From wheelchairs to horseback
Championship highlights benefits of equestrian therapy
May 10, 1997
Web posted at: 11:43 p.m. EDT (0343 GMT)
From Correspondent Kevin Smith
BURBANK, California (CNN) -- Saddling up is more than horseplay for participants in the 10th annual California Network for Equestrian Therapy (CALNET) State Championships.
The event is a competition for disabled equestrians, some of whom are paralyzed.
The emotional and physical rewards of riding offers are such that there are now more than 700 equestrian therapy centers in seven states teaching riding to physically challenged people.
Because horseback riding gently moves the body in a manner similar to a human gait, therapists say it can improve flexibility, balance and strength.
Among the hopefuls in the competition in Burbank is Hope Hand of Pennsylvania, who has no feeling in her legs because of spina bifida.

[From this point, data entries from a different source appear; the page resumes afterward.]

(* ===== verification/Envelope.v ===== *)
(** The wire messages of [gen/ts/pinch/v1/envelope_pb.ts] (proto3): every field has
    its value or its default, and the [payload] is a tagged union that may be
    unset.  Integers are kept as [Z]; the byte format of [toBinary] and
    [fromBinary] is the protobuf library's. *)
From S2P Require Import Prelude.

Inductive MessageType : Type :=
| UNSPECIFIED | HANDSHAKE | AUTH_CHALLENGE | AUTH_RESPONSE | MESSAGE | DELIVERY_CONFIRM
| CONNECTION_REQUEST | CONNECTION_RESPONSE | HEARTBEAT | AUTH_RESULT | CONNECTION_REVOKE
| BLOCK_NOTIFICATION | UNBLOCK_NOTIFICATION | QUEUE_STATUS | QUEUE_FULL | RATE_LIMITED.

#[export] Instance MessageType_eq_dec : EqDecision MessageType.
Proof. solve_decision. Defined.

Definition bytes : Type := list Byte.byte.

Record EncryptedPayload : Type := mkEncrypted {
  enc_nonce : bytes; enc_ciphertext : bytes; enc_senderPublicKey : bytes
}.
Record PlaintextPayload : Type := mkPlaintext {
  pt_version : Z; pt_sequence : Z; pt_timestamp : Z; pt_content : bytes; pt_contentType : string
}.
Record Handshake : Type := mkHandshake {
  hs_version : Z; hs_signingKey : bytes; hs_encryptionKey : bytes
}.
Record Heartbeat : Type := mkHeartbeat { hb_timestamp : Z }.
Record AuthChallenge : Type := mkAuthChallenge {
  ch_version : Z; ch_nonce : bytes; ch_issuedAtMs : Z; ch_expiresAtMs : Z; ch_relayHost : string
}.
Record AuthResponse : Type := mkAuthResponse {
  ar_version : Z; ar_publicKey : bytes; ar_signature : bytes; ar_nonce : bytes
}.
Record AuthResult : Type := mkAuthResult {
  res_success : bool; res_errorMessage : string; res_assignedAddress : string
}.
Record ConnectionRequest : Type := mkRequest {
  req_fromAddress : string; req_toAddress : string; req_message : string;
  req_senderPublicKey : bytes; req_expiresAt : Z
}.
Record ConnectionResponse : Type := mkResponse {
  rsp_fromAddress : string; rsp_toAddress : string; rsp_accepted : bool;
  rsp_responderPublicKey : bytes
}.
Record ConnectionRevoke : Type := mkRevoke {
  rvk_fromAddress : string; rvk_toAddress : string
}.
Record BlockNotification : Type := mkBlock {
  blk_blockerAddress : string; blk_blockedAddress : string
}.
Record UnblockNotification : Type := mkUnblock {
  ubl_unblockerAddress : string; ubl_unblockedAddress : string
}.
Record DeliveryConfirm : Type := mkConfirm {
  dc_messageId : bytes; dc_signature : bytes; dc_timestamp : Z; dc_state : string;
  dc_wasStored : bool
}.
Record QueueStatus : Type := mkQueueStatus { qs_pendingCount : Z }.
Record QueueFull : Type := mkQueueFull { qf_recipientAddress : string; qf_reason : string }.
Record RateLimited : Type := mkRateLimited { rl_retryAfterMs : Z; rl_reason : string }.

(** [envelope.payload]: [no_payload] is the unset case. *)
Inductive Payload : Type :=
| encrypted (v : EncryptedPayload)
| handshake (v : Handshake)
| heartbeat (v : Heartbeat)
| authChallenge (v : AuthChallenge)
| authResponse (v : AuthResponse)
| authResult (v : AuthResult)
| connectionRequest (v : ConnectionRequest)
| connectionResponse (v : ConnectionResponse)
| connectionRevoke (v : ConnectionRevoke)
| blockNotification (v : BlockNotification)
| unblockNotification (v : UnblockNotification)
| deliveryConfirm (v : DeliveryConfirm)
| queueStatus (v : QueueStatus)
| queueFull (v : QueueFull)
| rateLimited (v : RateLimited)
| no_payload.

Record Envelope : Type := mkEnvelope {
  env_version : Z;
  env_fromAddress : string;
  env_toAddress : string;
  env_type : MessageType;
  env_messageId : bytes;
  env_timestamp : Z;
  env_payload : Payload
}.

(** [create(EnvelopeSchema, { version: 1, fromAddress, toAddress, type, payload })] *)
Definition envelope (fromAddress toAddress : string) (t : MessageType) (p : Payload) : Envelope :=
  mkEnvelope 1 fromAddress toAddress t [] 0 p.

But after taking up riding, she says, "I found that I did become very much stronger and was able to maintain my balance a lot better."
"I found that I did become very much stronger and was able to maintain my balance a lot better."
---- Hope Hand
Another contestant, David Grossman, has worked with the same trainer for six years to overcome his mental and physical limitations.
Riding also improves self-esteem
"David does not have an awful lot of short-term memory," says trainer Mardi Brendt. "We do an awful lot of repetition because everything has got to go through his long-term memory."
Riding can also improve self esteem. "It gives me an opportunity to compete on an equal footing with able-bodied people," says contestant Barbie Grassmyer.
Juba Wilson of Long Island, New York, is mentally retarded. He began riding four years ago at the urging of his special education teacher, now his trainer.
"I was told he wouldn't walk, he wouldn't talk," his mother, Rosetta Wilson, says. "And then I look at what he's done today, what he's doing... so we're very happy."
"I was told he wouldn't walk, he wouldn't talk... Look at what he's done today."
---- Rosetta Wilson,
Mother of Competitor
It's easy to think of horses as a cause of disabilities because of accidents like the one that paralyzed actor Christopher Reeve.
But the participants in this championship see horseback riding as a healthy and exciting experience. "It is a high-risk sport," says Hope Hand. "You have to know what your limitations are."